The Inquiry's report released at the end of March 2016, detailed the extensive nature of the complaints against retirement village operators and, in particular, the difficulties residents' face in terms of their residential contracts and the ways in which disputes are solved/resolved. The recent (independent) research undertaken for the Residents of Retirement Villages Victoria by the National Ageing Research Institute – and one of the submissions to the Inquiry – also highlighted that the issue is not that clear cut.
The results of the study – an anonymous survey – showed that, even despite the difficulties, many village residents are generally satisfied with retirement village life, a result also found by previous industry-sponsored reports. In fact, with results from nearly 2000 village residents NARI's report (Submission 687: Appendix E) shows that, overall, residents were satisfied with life in retirement villages. This finding is endorsed by other research previously published by The Conversation which highlights the benefits to older adults of other congregate housing options such as co-housing or co-living arrangements.
The problem for many residents is they feel powerless against big, corporate giants like Aveo; and the current communication and dispute resolution practices between owners/operators and their residents is flawed. As one survey respondent told NARI:
"As far as I am aware the village was sold and a new manager installed without any interaction or consultation with members of the village"
"Dispute over faulty structure. Still awaiting resolution on this problem! Management could be more transparent in their actions towards owner/residents, bullying & harassment by village manager. Not resolved by Management. Need ombudsman to handle complaints"

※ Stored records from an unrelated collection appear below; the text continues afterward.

(** C1, amended.  Take a handshake that is complete after exactly the
    frames [pre], and whose queue holds no [INIT_STATE] event.  The loop
    leaves the frames of [pre] that are not [HOUSE_JOIN] in the queue, in
    the order of receipt.  The replay hands them to [received_message] one
    after the other in that order and receives nothing: the frames [post]
    that follow are all still to come when the replay is over.  Up to
    there the collaborators have seen the [init] listeners and then one
    [parsers.dispatch] per queued [EVENT] frame, in the order of receipt.
    When the connection start was recorded before, [received_init] then
    returns, with the [ready] listeners called last and [post] untouched. *)
Theorem handshake_replays_queue_in_order (fuel : nat) (msg dm : gmap string PyVal)
    (expected : nat) (pre post : list WSMessage) w :
  msg !! "d" = Some (VDict dm) →
  py_len (default (VDict ∅) (dm !! "house_memberships")) = Some expected →
  completes_after expected pre (update_all (VDict dm) (storage w)) →
  Forall (fun m => is_init_state m = false) (queued pre) →
  ∃ w2,
    init_loop expected true [] (pre ++ post)
      (set_storage (update_all (VDict dm) (storage w)) (emit (CallListeners "init") w))
    = (post, w2, Done (queued pre))
    ∧ replay (received_message (S fuel)) (queued pre) post w2
      = (post, foldl (fun w m => handle_plain m w) w2 (queued pre), Done tt)
    ∧ trace (foldl (fun w m => handle_plain m w) w2 (queued pre))
      = trace w ++ [CallListeners "init"] ++ dispatches_of (queued pre)
    ∧ (is_Some (_connection_start w) →
       ∃ w', received_init (S fuel) msg (pre ++ post) w = (post, w', Done tt)
             ∧ trace w' = trace w ++ [CallListeners "init"] ++ dispatches_of (queued pre)
                            ++ [CallListeners "ready"]
             ∧ _ready w' = true).
Proof.
  intros Hd Hlen Hc Hni.
  set (w1 := set_storage (update_all (VDict dm) (storage w)) (emit (CallListeners "init") w)).
  assert (Hloop : init_loop expected true [] (pre ++ post) w1
                  = (post, set_storage (apply_joins pre (storage w1)) w1, Done (queued pre))).
  { apply (init_loop_complete pre expected [] post w1). exact Hc. }
  set (w2 := set_storage (apply_joins pre (storage w1)) w1) in *.
  assert (Ht : Forall (fun m => text_dict m = true) (queued pre)).
  { apply queued_text_dict. destruct Hc as [Hall _]. exact Hall. }
  pose proof (replay_plain fuel (queued pre) post w2 Ht Hni) as Hrep.
  assert (Htr : trace (foldl (fun w m => handle_plain m w) w2 (queued pre))
                = trace w ++ [CallListeners "init"] ++ dispatches_of (queued pre)).
  { rewrite trace_replay_plain. cbn [trace w2 w1 set_storage emit].
    rewrite <- !app_assoc. reflexivity. }
  set (w3 := foldl (fun w m => handle_plain m w) w2 (queued pre)) in *.
  exists w2. split; [exact Hloop|]. split; [exact Hrep|]. split; [exact Htr|].
  intros Hcs.
  assert (Hcs3 : is_Some (_connection_start w3)).
  { apply connection_start_replay_plain. exact Hcs. }
  destruct Hcs3 as [t1 Ht1].
  assert (Htruthy : bool_decide (msg ≠ ∅) = true).
  { apply bool_decide_eq_true_2. intros ->. rewrite lookup_empty in Hd. discriminate. }
  eexists.
  unfold received_init, received_init_with. cbv zeta. rewrite Hd, Hlen, Htruthy.
  change (init_loop expected true [] (pre ++ post) _)
    with (init_loop expected true [] (pre ++ post) w1).
  rewrite Hloop, Hrep. unfold init_epilogue. fold w3. rewrite Ht1.
  split; [reflexivity|]. split; [|reflexivity].
  cbn [trace set_ready emit set_startup_time]. rewrite Htr.
  rewrite <- !app_assoc. reflexivity.
Qed.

Another problem is that residents don't usually have the money or, in many cases, the emotional tenacity to take owners/operators to task – or even to court. And even if they wanted to, the law – as well as the convoluted and obtuse residential contracts which residents sign, despite many not understanding the implications of what exactly they are signing – means they don't have a leg to stand on. The Victorian legislation currently governing this sector is the Retirement Villages Act 1986 and many feel it is outdated and does not adequately protect residents.